Waktu menoleh ke belakang untuk mengecek ulang arah kedatangannya, Hilda melihat sebuah mobil parkir di tepi jalan. Lampu mobil itu menyala. Berarti, mesinnya juga. Berarti, ada seseorang di dalam sana, di jalan sunyi yang sama tempat Hilda berada. Kenapa mobil itu berhenti di situ? Karena mogok? Ataukah untuk mengamatinya?
Jantung Hilda langsung berdegup kencang. Dia mengelap air mata untuk menajamkan penglihatan, tetapi tidak berhasil menemukan petunjuk apa pun mengenai pengendara mobil mencurigakan itu. Hilda lantas memilih maju terus, ke arah yang belum terlihat ujungnya. Dia berusaha berjalan dengan kecepatan biasa, kendati melakukan itu sembari mengembuskan napas bergetar.
Sesudah beberapa meter, dia sedikit memutar badan untuk melirik. Mobil itu sedang bergulir pelan, walau lampunya sekarang dalam keadaan padam. Hilda jadi tak ragu.
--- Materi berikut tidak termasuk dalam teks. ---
Lemma run_grow_step sb i w n :
  file_layout sb i w → marked i w → bitmap_inv sb w → i_block_count i < 20 →
  step_cost (i_block_count i) ≤ n → avoid (inode_block sb (i_inode_no i)) →
  (∀ b, avoid b → budget b n w) →
  ∃ sb' i' w', run (SimpleFS.grow_step sb i) w = Done (Some i', sb') w' ∧
    grown avoid 1 sb i w sb' i' w' ∧
    ∀ b, avoid b → budget b (n - step_cost (i_block_count i)) w'.
Proof.
  intros Hl Hm Hi Hlt Hn HavB Hbud. set (B := inode_block sb (i_inode_no i)) in *.
  pose proof (fl_wf _ _ _ Hl) as Hwf. pose proof (block_count_nonneg i Hwf) as Hc0.
  assert (1 ≤ step_cost (i_block_count i)) by (unfold step_cost; destruct (_ =? _); lia).
  destruct (run_allocate_budget n sb w Hi) as (a & sb1 & w1 & Hrun & Ha & Hbud1).
  { destruct (Hbud B HavB) as (_ & ? & _). lia. }
  assert (¬ avoid a) as Hava by (intros Hav; by destruct (Hbud1 a (Hbud a Hav))).
  assert (a ≠ B) as HaB by (by intros ->).
  unfold SimpleFS.grow_step. run_step Hrun. cbv beta iota zeta.
  rewrite as_u32_id by (unfold is_u32; lia). change (as_u32 DIRECT_BLOCKS) with 10.
  assert (i_block_count i + 1 < 65536) by lia.
  pose proof (al_range _ _ _ _ _ Ha) as Har.
  destruct (Z.eqb_spec (i_block_count i) 10) as [Hten|Hten].
  - Z_false (i_block_count i <? 10).
    unfold step_cost in *. rewrite Hten in *. change (if 10 =? 10 then 2 else 1) with 2 in *.
    destruct (run_allocate_budget (n - 1) sb1 w1 (al_inv _ _ _ _ _ Ha))
      as (a2 & sb2 & w2 & Hrun2 & Ha2 & Hbud2).
    { destruct (Hbud1 B (Hbud B HavB)) as (_ & _ & ? & _). lia. }
    assert (¬ avoid a2) as Hava2 by (intros Hav; by destruct (Hbud2 a2 (proj2 (Hbud1 a2 (Hbud a2 Hav))))).
    assert (a2 ≠ B) as HaB2 by (by intros ->).
    rewrite run_bind. run_step Hrun2. cbv beta iota zeta. cbn [unwrap]. rewrite run_bind. cbn [run].
    rewrite (as_u16_id a) by (unfold is_u16; consts; lia).
    run_step run_unwrap by (apply copy_from_slice_Some; rewrite ?zlen_to_le; done || lia).
    change (splice 0 (to_le 2 a) (zeros BLOCK_SIZE)) with (first_pointer a).
    pose proof (al_range _ _ _ _ _ Ha2) as Har2.
    run_step run_write_block by (rewrite ?zlen_first_pointer; first [done|unfold is_u32; consts; lia]).
    rewrite run_ret. cbv beta iota. run_step run_write_zeros by lia.
    cbn [i_block_count set_indirect_block]. rewrite Hten.
    run_step run_arith_u by lia. rewrite run_ret.
    do 3 eexists. split; [done|]. split; [by eapply grown_indirect|].
    intros b Hav. apply budget_write; [apply budget_write|]; [|lia|lia].
    destruct (Hbud1 b (Hbud b Hav)) as [_ Hb1]. destruct (Hbud2 b Hb1) as [_ Hb2]. by replace (n - 2) with (n - 1 - 1) by lia.
  - assert (grown avoid 1 sb i w sb1 (set_block_count (set_pointer i (i_block_count i) a) (i_block_count i + 1))
      (w_write a (zeros 512) (put_pointer i (i_block_count i) a w1))) as Hg by (by apply grown_pointer).
    rewrite (run_bind_Done _ _ _ _ _ (run_store_pointer sb1 i w1 (i_block_count i) a
      (bi_disk _ _ (al_inv _ _ _ _ _ Ha)) Hwf ltac:(lia) Hten ltac:(lia)
      ltac:(intros Hgt; pose proof (file_indirect_range _ _ _ Hl Hgt); lia))).
    cbv beta iota. run_step run_write_zeros by lia.
    assert (i_block_count (set_pointer i (i_block_count i) a) = i_block_count i) as ->
      by (unfold set_pointer; by destruct (_ <? _)).
    run_step run_arith_u by lia. rewrite run_ret. do 3 eexists. split; [done|]. split; [done|].
    intros b Hav. destruct (Hbud1 b (Hbud b Hav)) as [_ Hb1]. unfold step_cost. rewrite (proj2 (Z.eqb_neq _ _) Hten).
    apply budget_write; [|lia]. unfold put_pointer. destruct (Z.ltb_spec (i_block_count i) 10); [done|].
    apply budget_write; [done|]. pose proof (file_indirect_range _ _ _ Hl ltac:(lia)). lia.
Qed.
End grow_step.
Ketakutannya terbukti beralasan. Dia sedang dibuntuti seseorang!
Merasa tak ada lagi gunanya berpura-pura, Hilda mengacir. Dan benar saja, makin cepat dia memelesat, mobil itu melakukan hal yang sama, meski dengan sambil menjaga jarak. Hilda tunggang-langgang dengan dada serasa meledak. Kenapa nasib sialnya belum berakhir juga? Karma buruk apa yang pernah dia lakukan? Hilda berlari sambil terisak-isak.
Deretan rumah di jalan raya itu seakan tak berkesudahan. Kubus-kubus sempurna yang hampir seluruhnya tanpa pagar ataupun tanaman penghalang. Hilda mulai merasa capai, tetapi tak punya pilihan selain mendesak otot-otot tungkainya sampai ke batas.
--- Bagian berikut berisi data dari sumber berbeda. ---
Lemma list_to_map_head {V} (l : list (bytes * V)) name :
  (list_to_map l : gmap bytes V) !! name = snd <$> head (filter (λ x, fst x = name) l).
Proof.
  induction l as [|[k v] l IH]; [done|]. cbn [list_to_map foldr]. rewrite filter_cons. simpl.
  destruct (decide (k = name)) as [->|Hne]; [by rewrite lookup_insert_eq|].
  by rewrite lookup_insert_ne.
Qed.

(** The map is what [dir_find] finds. *)
Lemma dir_map_get i w name :
  dir_map i w !! name = (λ s : found, de_inode (fst (fst s))) <$> dir_get i w name.
Proof.
  unfold dir_map. rewrite list_to_map_head, dir_get_entries.
  induction (dir_entries i w) as [|s l IH]; [done|]. cbn [fmap list_fmap].
  rewrite !filter_cons. simpl. by case_decide.
Qed.

Lemma dir_ok_ext sb sb' i w w' :
  dir_ok sb i w → disk_ok w' → sb_inode_table_start sb' = sb_inode_table_start sb →
  (∀ b, b ∈ dir_blocks i → w_read w' b = w_read w b) →
  dir_ok sb' i w' ∧ dir_slots i w' = dir_slots i w.
Proof.
  intros [[] Hno Hbl] Hok Ht Hr.
  assert (dir_slots i w' = dir_slots i w) as Hs by (by apply dir_slots_ext).
  assert (inode_block sb' (i_inode_no i) = inode_block sb (i_inode_no i)) as HB
    by (unfold inode_block; by rewrite Ht).
  split; [|done]. constructor; [constructor; try done; by rewrite Hs| |by rewrite HB].
  unfold inode_ok in *. by rewrite HB, Ht.
Qed.

Lemma dir_slots_same i w w' :
  dir_slots i w' = dir_slots i w →
  dir_map i w' = dir_map i w ∧ (dir_unique i w → dir_unique i w') ∧
  ∀ name, dir_get i w' name = dir_get i w name.
Proof. intros Hs. unfold dir_map, dir_unique, dir_entries, dir_get. by rewrite Hs. Qed.

Lemma node_ok_wf sb i w : node_ok sb i w → inode_wf i.
Proof.
  unfold node_ok. case_decide; intros [Hok].
  - apply Hok.
  - apply (fl_wf _ _ _ (fo_layout _ _ _ Hok)).
Qed.

Lemma node_ok_range sb i w b : node_ok sb i w → b ∈ owned i w → 31 ≤ b < MAX_BLOCKS.
Proof.
  unfold node_ok, owned. case_decide; intros [Hok] Hb.
  - pose proof (proj1 (Forall_forall _ _) (dk_blocks _ _ _ Hok) b Hb) as [? _].
    pose proof (proj1 (Forall_forall _ _) (dr_blocks _ _ (dk_readable _ _ _ Hok)) b Hb) as [_ ?]. lia.
  - by apply (proj1 (Forall_forall _ _) (fl_range _ _ _ (fo_layout _ _ _ Hok))).
Qed.

(** A node is the same in two states that agree on its blocks. *)
Lemma node_ok_ext sb sb' i w w' :
  node_ok sb i w → disk_ok w' → sb_inode_table_start sb' = sb_inode_table_start sb →
  (∀ b, b ∈ owned i w → w_read w' b = w_read w b) →
  node_ok sb' i w' ∧ owned i w' = owned i w ∧ node i w' = node i w.
Proof.
  unfold node_ok, owned, node. case_decide; intros Hn Hok Ht Hr.
  - destruct (dir_ok_ext sb sb' i w w') as [Hd Hs]; [apply Hn|done|done|done|].
    destruct (dir_slots_same i w w' Hs) as (Hm & Hu & Hget). rewrite Hm. destruct Hn.
    split; [|done]. constructor; auto. intros name s. rewrite Hget. eauto.
  - destruct (file_ok_ext sb sb' i w w') as [Hf Hc]; [apply Hn|done|done|done|].
    rewrite Hc, (own_blocks_ext i w w') by done. destruct Hn. split; [|done]. by constructor.
Qed.

(** The blocks of a node depend on the tables of the inode, not on its times and mode. *)
Definition same_blocks (j i : Inode) : Prop :=
  i_inode_no j = i_inode_no i ∧ i_block_count j = i_block_count i ∧ i_size j = i_size i ∧
  i_direct_blocks j = i_direct_blocks i ∧ i_indirect_block j = i_indirect_block i ∧
  (is_dir j ↔ is_dir i).

Lemma same_blocks_node sb j i w :
  same_blocks j i → inode_wf j → node_ok sb i w →
  node_ok sb j w ∧ owned j w = owned i w ∧ an_body (node j w) = an_body (node i w).
Proof.
  intros (Hno & Hc & Hs & Hd & Hi & Hk) Hwf Hn. destruct i, j. simpl in *. subst.
  unfold node_ok, owned, node in *.
  destruct (decide (is_dir _)) as [Hj|Hj], (decide (is_dir _)) as [Hi|Hi] in Hn |- *;
    [|by apply Hk in Hj|by apply Hk in Hi|]; (split; [|done]).
  - destruct Hn as [[[] ? ?] ? ? ? ?].
    constructor; [constructor; [constructor|done|done]|done..]; done.
  - destruct Hn as [[[] ? ?] ? ? ?].
    constructor; [constructor; [constructor|done|done]|done..]; done.
Qed.
End node.

(** ** The file system *)

(** The inode of a node: a number is in use when [nlink] is not 0.  [X] is a node that
    is being removed: its blocks are free already, its inode is still in use. *)
Definition live (X : option u32) (sb : SuperBlock) (w : world) (n : u32) : option Inode :=
  if decide (X = Some n) then None
  else i ← disk_inode sb w n; if i_nlink i =? 0 then None else Some i.

Definition owned_at X sb w (n : u32) : list u32 :=
  match live X sb w n with Some i => owned i w | None => [] end.
Definition node_at X sb w (n : u32) : option anode := (λ i, node i w) <$> live X sb w n.

Record consistent (X : option u32) (sb : SuperBlock) (w : world) : Prop := {
  cs_inv : bitmap_inv sb w;
  cs_node : ∀ n i, n ∈ inode_numbers → live X sb w n = Some i → node_ok sb i w;
  cs_bits : ∀ b, 31 ≤ b < MAX_BLOCKS →
    bit w b = true ↔ ∃ n, n ∈ inode_numbers ∧ b ∈ owned_at X sb w n;
  cs_disjoint : ∀ n m b, n ∈ inode_numbers → m ∈ inode_numbers →
    b ∈ owned_at X sb w n → b ∈ owned_at X sb w m → n = m;
  cs_area : ∀ b, inode_area b → bit w b = false;
}.

(** The tree the disk stores. *)
Definition abs (X : option u32) (sb : SuperBlock) (w : world) : gmap u32 anode :=
  list_to_map (omap (λ n, pair n <$> node_at X sb w n) inode_numbers).

Section consistent.
Implicit Types (X : option u32) (sb : SuperBlock) (w : world) (n m b : u32).

Lemma abs_lookup X sb w n :
  abs X sb w !! n = if decide (n ∈ inode_numbers) then node_at X sb w n else None.
Proof.
  unfold abs. induction inode_numbers as [|m l IH]; [done|]. cbn [omap list_omap].
  destruct (node_at X sb w m) as [x|] eqn:E; cbn [fmap option_fmap option_map].
  - cbn [list_to_map foldr]. destruct (decide (m = n)) as [->|Hne].
    + simpl. rewrite lookup_insert_eq, decide_True by set_solver. done.
    + simpl. rewrite lookup_insert_ne, IH by done. apply decide_ext. set_solver.
  - rewrite IH. destruct (decide (m = n)) as [->|Hne].
    + rewrite E. repeat case_decide; done.
    + apply decide_ext. set_solver.
Qed.

Lemma abs_of X sb w n i :
  n ∈ inode_numbers → live X sb w n = Some i → abs X sb w !! n = Some (node i w).
Proof. intros Hn Hl. rewrite abs_lookup, decide_True by done. unfold node_at. by rewrite Hl. Qed.

Lemma live_Some X sb w n i :
  live X sb w n = Some i ↔ X ≠ Some n ∧ disk_inode sb w n = Some i ∧ i_nlink i ≠ 0.
Proof.
  unfold live. case_decide; [naive_solver|]. destruct (disk_inode sb w n) as [j|]; simpl.
  - destruct (Z.eqb_spec (i_nlink j) 0); naive_solver.
  - naive_solver.
Qed.

Lemma disk_inode_table sb sb' w n :
  sb_inode_table_start sb' = sb_inode_table_start sb → disk_inode sb' w n = disk_inode sb w n.
Proof. intros Ht. unfold disk_inode, inode_block. by rewrite Ht. Qed.

Lemma consistent_table X sb w : consistent X sb w → sb_inode_table_start sb = 6.
Proof. intros Hc. by apply (bi_table _ _ (cs_inv _ _ _ Hc)). Qed.

Lemma consistent_number X sb w n :
  consistent X sb w → n ∈ inode_numbers →
  inode_ok sb n ∧ 6 ≤ inode_block sb n < MAX_BLOCKS ∧ as_u32 n = n ∧
  (inode_block sb n < 31 ∨ bit w (inode_block sb n) = false).
Proof.
  intros Hc Hn. destruct (number_block sb n (consistent_table _ _ _ Hc) Hn) as [Hok Hb].
  split_and!; [done|by apply inode_ok_block|by apply inode_ok_block| |].
  - apply as_u32_id. by eapply inode_ok_u32.
  - destruct Hb as [->|Hb]; [left; lia|right]. by apply (cs_area _ _ _ Hc).
Qed.

(** What is owned lies in the data area and is marked. *)
Lemma owned_range X sb w n b :
  consistent X sb w → n ∈ inode_numbers → b ∈ owned_at X sb w n →
  31 ≤ b < MAX_BLOCKS ∧ bit w b = true.
Proof.
  intros Hc Hn Hb. assert (31 ≤ b < MAX_BLOCKS) as Hr.
  { unfold owned_at in Hb. destruct (live X sb w n) as [i|] eqn:E; [|by apply not_elem_of_nil in Hb].
    eapply node_ok_range; [|done]. by eapply (cs_node _ _ _ Hc). }
  split; [done|]. apply (cs_bits _ _ _ Hc); [done|]. eauto.
Qed.

(** A number of the program is never the number of a block someone owns. *)
Lemma owned_not_inode X sb w n m b :
  consistent X sb w → n ∈ inode_numbers → m ∈ inode_numbers → b ∈ owned_at X sb w n →
  b ≠ inode_block sb m.
Proof.
  intros Hc Hn Hm Hb ->. destruct (owned_range _ _ _ _ _ Hc Hn Hb) as [Hr Hbit].
  destruct (consistent_number _ _ _ m Hc Hm) as (_ & _ & _ & [?|?]); [lia|congruence].
Qed.

(** An operation that changes one node: the blocks it takes were free, the blocks it
    gives up are freed, and the other inodes and the blocks of other nodes are left
    alone. *)
Record change (n : u32) (X : option u32) (sb : SuperBlock) (w : world)
    (X' : option u32) (sb' : SuperBlock) (w' : world) : Prop := {
  ch_inv : bitmap_inv sb' w';
  ch_live : ∀ m, m ∈ inode_numbers → m ≠ n → live X' sb' w' m = live X sb w m;
  ch_node : ∀ i, live X' sb' w' n = Some i → node_ok sb' i w';
  ch_new : ∀ b, b ∈ owned_at X' sb' w' n → b ∈ owned_at X sb w n ∨ bit w b = false ∧ ¬ inode_area b;
  ch_bits : ∀ b, 31 ≤ b < MAX_BLOCKS →
    bit w' b = bool_decide (b ∈ owned_at X' sb' w' n) || (bit w b && bool_decide (b ∉ owned_at X sb w n));
  ch_read : ∀ b, 31 ≤ b < MAX_BLOCKS → bit w b = true → b ∉ owned_at X sb w n →
    w_read w' b = w_read w b;
}.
Di luar kelaziman, pada beberapa meter di depan, Hilda melihat bahwa salah satu rumah punya perdu setinggi manusia dewasa. Perdu itu memanjang sesuai lebar rumah yang bersangkutan. Semangat Hilda bangkit lagi. Apakah itu berarti ada jalan lain di sebelah sana? Mungkin semacam lorong tembus ke kompleks perumahan? Akankah dia menemukan jalan pintas untuk mengecoh penguntitnya?
Hilda berderap dan berbelok tiba-tiba begitu perdu hijau tua itu berakhir. Akan tetapi, dia meraung frustrasi melihat apa yang kemudian ditemukannya. Jalan itu ternyata tidak mengarah ke mana pun juga! Buntu. Berujung dengan sebaris tembok putih saja. Ada mobil si pemilik rumah terparkir di sana.
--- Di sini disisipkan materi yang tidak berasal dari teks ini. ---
(** The names of a directory are UTF-8, and not empty: a request for another name finds
    nothing, and neither does the empty name that the handlers put in its place. *)
Lemma entry_name_utf8 e : utf8_valid (entry_name e) = true.
Proof.
  unfold entry_name, name_str. destruct (slice _ _ _) as [s|]; [|done]. simpl.
  by destruct (utf8_valid s) eqn:E.
Qed.

Lemma dir_get_utf8 i w name s : dir_get i w name = Some s → utf8_valid name = true.
Proof. intros (s' & _ & (_ & _ & <-)%matches_Some)%first_some_elem. apply entry_name_utf8. Qed.

Lemma dir_get_nil i w : dir_readable i w → dir_get i w [] = None.
Proof.
  intros Hd. apply first_some_None. intros s Hs. destruct (matches [] s) as [s'|] eqn:E; [|done]. exfalso.
  apply matches_Some in E as (_ & Hused & Hn).
  pose proof (proj1 (Forall_forall _ _) (dr_names _ _ Hd) _ Hs) as Hlen.
  apply elem_of_dir_slots in Hs as (b & j & Hb & Hj & ->). cbn [fst] in *.
  destruct (disk_ok_block w b (dr_disk _ _ Hd)) as [Hz Hu].
  assert (entry_wf (entry_of (w_read w b) (j * 34))) as Hwf by (apply entry_of_wf; consts; (done || lia)).
  pose proof (name_str_Some _ Hwf Hlen) as Hname. rewrite Hn in Hname. unfold name_str in Hname.
  destruct (slice _ _ _) as [t|] eqn:Es; [|done]. apply slice_length in Es. simpl in Hname.
  destruct (utf8_valid t); [|done]. injection Hname as ->.
  unfold is_used, DirEntry_is_empty in Hused. simpl in Hused. apply Z.eqb_neq in Hused.
  destruct Hwf as (_ & _ & Hl & _). unfold is_u8 in Hl. unfold zlen in Es. simpl in Es. lia.
Qed.

Lemma dir_get_lossy sb i w name : dir_node sb i w → dir_get i w (to_str_or "" name) = dir_get i w name.
Proof.
  intros Hd. destruct (utf8_valid name) eqn:Hu; [by rewrite to_str_utf8|].
  unfold to_str_or. rewrite Hu. change (str "") with (@nil Z). rewrite dir_get_nil by apply Hd.
  destruct (dir_get i w name) as [s|] eqn:E; [|done]. apply dir_get_utf8 in E. congruence.
Qed.

(** A name that is not there, in the map and in the directory. *)
Lemma dir_map_None i w name : dir_map i w !! name = None → dir_get i w name = None.
Proof. rewrite dir_map_get. by destruct (dir_get i w name). Qed.

Lemma dir_map_Some i w name c :
  dir_map i w !! name = Some c → ∃ e b off, dir_get i w name = Some (e, b, off) ∧ de_inode e = c.
Proof.
  rewrite dir_map_get. destruct (dir_get i w name) as [[[e b] off]|]; [|done]. intros [= <-]. eauto.
Qed.

Lemma entries_utf8 X sb w p name m c :
  consistent X sb w → entries (abs X sb w) p = Some m → m !! name = Some c → utf8_valid name = true.
Proof.
  intros Hc Hp Hm. destruct (open_dir _ _ _ _ _ Hc Hp) as (dir & _ & _ & _ & _ & -> & _).
  apply dir_map_Some in Hm as (e & b & off & Hget & _). by eapply dir_get_utf8.
Qed.

(** The attributes of a node. *)
Definition attr_of X sb w n : option FileAttr := inode_to_attr <$> live X sb w n.
End begin.

(** ** Entries of a directory, as changes of the tree *)
Section link.
Context `{Clock} `{Build} (Hclock : clock_ok).
Implicit Types (X : option u32) (sb : SuperBlock) (w : world) (p n c : u32) (name : bytes).
Implicit Types (m : gmap bytes u32).

Lemma alter_entries (A : gmap u32 anode) p m m' md :
  A !! p = Some (ANode md (ADir m)) →
  partial_alter (λ _, Some (ANode md (ADir m'))) p A = set_entries p m' A.
Proof.
  intros Hp. apply map_eq. intros q. unfold set_entries.
  rewrite lookup_partial_alter, lookup_alter. case_decide; [|done]. subst q. by rewrite Hp.
Qed.

Lemma run_add_name X sb w p dir name c d m :
  consistent X sb w → entries (abs X sb w) p = Some m → live X sb w p = Some dir →
  m !! name = None → good_name name → (base.size m < 150)%nat → room 1 w → is_u32 c →
  d = dir_number c →
  ∃ sb' i' w', run (dir_add_entry sb dir name c d) w = Done (Ok (), sb', i') w' ∧
    consistent X sb' w' ∧ abs X sb' w' = set_entries p (<[name := c]> m) (abs X sb w) ∧
    (∀ n, n ∈ inode_numbers → n ≠ p → live X sb' w' n = live X sb w n) ∧
    spent as_needed 1 X sb w X sb' w'.
Proof.
  intros Hc Hp Hl Hm Hgood Hsize Hroom Hcu Hd.
  assert (typed_entry (DirEntry_new c name d)) as Hty by (unfold typed_entry; rewrite Hd; simpl; by destruct (dir_number c)).
  pose proof Hp as (md & Hlk)%entries_Some.
  destruct (open_dir _ _ _ _ _ Hc Hp) as (dir' & Hpn & Hl' & Hdir & Hdn & -> & _).
  assert (dir' = dir) as -> by congruence. pose proof Hm as Hnew. apply dir_map_None in Hm.
  destruct (consistent_live _ _ _ _ _ Hc Hpn Hl) as (_ & _ & Hno & _).
  destruct (room_least 1 sb w (cs_inv _ _ _ Hc) ltac:(lia) Hroom) as (a & Hleast & Har & Hfree).
  destruct (run_dir_add_entry_added Hclock sb dir w name c d) as (sb' & i' & w' & Hrun & Ha).
  - apply Hdn.
  - apply Hc.
  - done.
  - done.
  - done.
  - apply Forall_forall. intros b Hb. apply (owned_range X sb w p b Hc Hpn).
    unfold owned_at, owned. by rewrite Hl, decide_True.
  - rewrite Hno. unfold inode_block_safe. rewrite Hleast. intros [= Heq].
    destruct (number_block sb p (consistent_table _ _ _ Hc) Hpn) as [_ Hb]. unfold inode_area in Hb. lia.
  - eapply dir_has_room; [done|done|]. by rewrite Hleast.
  - destruct (change_added _ _ _ _ _ _ _ _ _ _ Hc Hpn Hl Hdir Hroom Hty Ha) as [Hch Hnode].
    destruct (change_consistent _ _ _ _ _ _ _ Hpn Hc Hch) as [Hc' Habs].
    exists sb', i', w'. split_and!; [exact Hrun|exact Hc'| |apply Hch|].
    2: { by eapply spent_added. }
    rewrite Habs, Hnode. rewrite abs_lookup, decide_True in Hlk by done. unfold node_at in Hlk.
    rewrite Hl in Hlk. injection Hlk as Hmd Hb.
    apply (alter_entries _ _ (dir_map dir w)). rewrite abs_lookup, decide_True by done. unfold node_at.
    rewrite Hl. simpl. unfold node. by rewrite decide_True.
Qed.

Lemma run_remove_name X sb w p dir name c m :
  consistent X sb w → entries (abs X sb w) p = Some m → live X sb w p = Some dir →
  m !! name = Some c →
  ∃ i' w', run (dir_remove_entry sb dir name) w = Done (Ok (), i') w' ∧
    consistent X sb w' ∧ abs X sb w' = set_entries p (base.delete name m) (abs X sb w) ∧
    (∀ n, n ∈ inode_numbers → n ≠ p → live X sb w' n = live X sb w n ∧
      disk_inode sb w' n = disk_inode sb w n) ∧ spent one_block 0 X sb w X sb w'.
Proof.
  intros Hc Hp Hl Hm.
  destruct (open_dir _ _ _ _ _ Hc Hp) as (dir' & Hpn & Hl' & Hdir & Hdn & -> & _).
  assert (dir' = dir) as -> by congruence. apply dir_map_Some in Hm as (e & b & off & Hget & _).
  destruct (run_dir_remove_entry_removed Hclock sb dir w name (e, b, off)) as (i' & w' & Hrun & Hr).
  - apply Hdn.
  - apply Hc.
  - apply Hdn.
  - done.
  - destruct (change_removed _ _ _ _ _ _ _ _ Hc Hpn Hl Hdir Hr) as [Hch Hnode].
    destruct (change_consistent _ _ _ _ _ _ _ Hpn Hc Hch) as [Hc' Habs].
    exists i', w'. split_and!; [exact Hrun|exact Hc'| | |].
    + rewrite Habs, Hnode. apply (alter_entries _ _ (dir_map dir w)).
      rewrite abs_lookup, decide_True by done. unfold node_at.
      rewrite Hl. simpl. unfold node. by rewrite decide_True.
    + intros n Hn Hne. split; [by apply Hch|].
      destruct (consistent_live _ _ _ _ _ Hc Hpn Hl) as (_ & _ & Hno & _).
      apply (er_inodes _ _ _ _ _ _ Hr); [apply (consistent_number _ _ _ _ Hc Hn)|by rewrite Hno|].
      assert (owned_at X sb w p = dir_blocks dir) as <-
        by (unfold owned_at, owned; by rewrite Hl, decide_True).
      intros Hb. by apply (owned_not_inode _ _ _ _ n _ Hc Hpn Hn Hb).
    + by eapply spent_removed.
Qed.
End link.

(** ** [create] *)
Section create.
Context `{Clock} `{Build} (Hclock : clock_ok).
Implicit Types (sb : SuperBlock) (w : world) (p n c : u32) (name : bytes) (m : gmap bytes u32).

Lemma new_inode_wf mode nlink n t :
  is_u16 mode → is_u16 nlink → is_u32 n → inode_wf (new_inode mode nlink n (clock_at t)).
Proof.
  intros Hm Hl Hn. pose proof (Hclock t). unfold inode_wf, is_i64, is_u16 in *. simpl.
  split_and!; try done; try lia. repeat (constructor; [done|]). constructor.
Qed.

(** A new file is empty. *)
Lemma empty_file_node sb w n t :
  disk_ok w → inode_ok sb n → 1000 ≤ n → file_node sb (new_inode 33188 1 n (clock_at t)) w.
Proof.
  intros Hok Hn Hfile. constructor; [constructor; [constructor|..]|..].
  - done.
  - apply new_inode_wf; [done|done|by eapply inode_ok_u32].
  - done.
  - done.
  - constructor.
  - apply NoDup_singleton.
  - done.
  - constructor.
  - by right.
  - done.
  - apply Z.ltb_ge. exact Hfile.
Qed.

(** The state after [create] wrote the inode, before it gives it a name. *)
Lemma created_state sb w p n m dir :
  consistent None sb w → p ∈ inode_numbers → live None sb w p = Some dir →
  entries (abs None sb w) p = Some m → n ∈ inode_numbers → 1000 ≤ n → abs None sb w !! n = None →
  let j := new_inode 33188 1 n (clock_at (w_ticks w)) in
  let w1 := put_inode sb j (w_tick w) in
  inode_wf j ∧ inode_ok sb n ∧ consistent None sb w1 ∧
  abs None sb w1 = <[n := ANode 33188 (AFile [])]> (abs None sb w) ∧
  live None sb w1 p = Some dir ∧ live None sb w1 n = Some j ∧
  entries (abs None sb w1) p = Some m ∧ (∀ b, 0 ≤ b < MAX_BLOCKS → bit w1 b = bit w b) ∧
  spent one_block 0 None sb w None sb w1.
Proof.
  intros Hc Hpn Hl Hp Hnn Hfile Hfree j w1. destruct (consistent_number _ _ _ _ Hc Hnn) as (Hnok & _).
  assert (n ≠ p) as Hnp by (intros ->; apply entries_in in Hp as [? ?]; congruence).
  pose proof (consistent_tick _ _ _ Hc) as Hct.
  assert (inode_wf j) as Hj by (apply new_inode_wf; [done|done|by eapply inode_ok_u32]).
  assert (node_ok sb j (w_tick w)) as Hjok
    by (unfold node_ok; rewrite decide_False by (by intros Hd; apply Hd);
        apply empty_file_node; [apply Hct|done|done]).
  destruct (change_put None sb (w_tick w) j Hct Hj Hnn) as [Hch Hnode]; [done|done|done| |].
  { unfold owned_at. change (i_inode_no j) with n. change (live None sb (w_tick w) n) with (live None sb w n).
    rewrite abs_lookup, decide_True in Hfree by done. unfold node_at in Hfree.
    by destruct (live None sb w n). }
  destruct (change_consistent _ _ _ _ _ _ _ Hnn Hct Hch) as [Hc1 Habs1]. fold w1 in Habs1, Hnode.
  change (i_inode_no j) with n in *. rewrite Hnode in Habs1.
  assert (live None sb w1 n = Some j) as Hlj.
  { apply live_Some. split_and!; [done| |done]. apply (put_same None sb (w_tick w) j Hct Hj Hnn). }
  assert (∀ b, 0 ≤ b < MAX_BLOCKS → bit w1 b = bit w b) as Hbits.
  { intros b Hb. by apply (put_same None sb (w_tick w) j Hct Hj Hnn). }
  split_and!; [done|done|done|exact Habs1| |exact Hlj| |exact Hbits|].
  - unfold w1. by rewrite (ch_live _ _ _ _ _ _ _ Hch).
  - rewrite Habs1. unfold entries. rewrite lookup_partial_alter_ne by done. exact Hp.
  - apply spent_tick, (spent_change_none _ n); [exact Hch|intros b Hb; by rewrite Hbits|].
    intros i Hi Hd. assert (i = j) as -> by congruence. by destruct Hd.
Qed.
Hilda membungkuk memegangi lutut, tersengal-sengal meratap, menangisi diri sendiri. Tak jauh di belakangnya, dia mendengar roda mobil itu menggilas sesuatu. Sepasang lampu sorot memerangkapnya dalam cahaya. Hilda berbalik menantang silau dan berteriak dengan wajah bersimbah air mata, “Apa yang kau mau!?”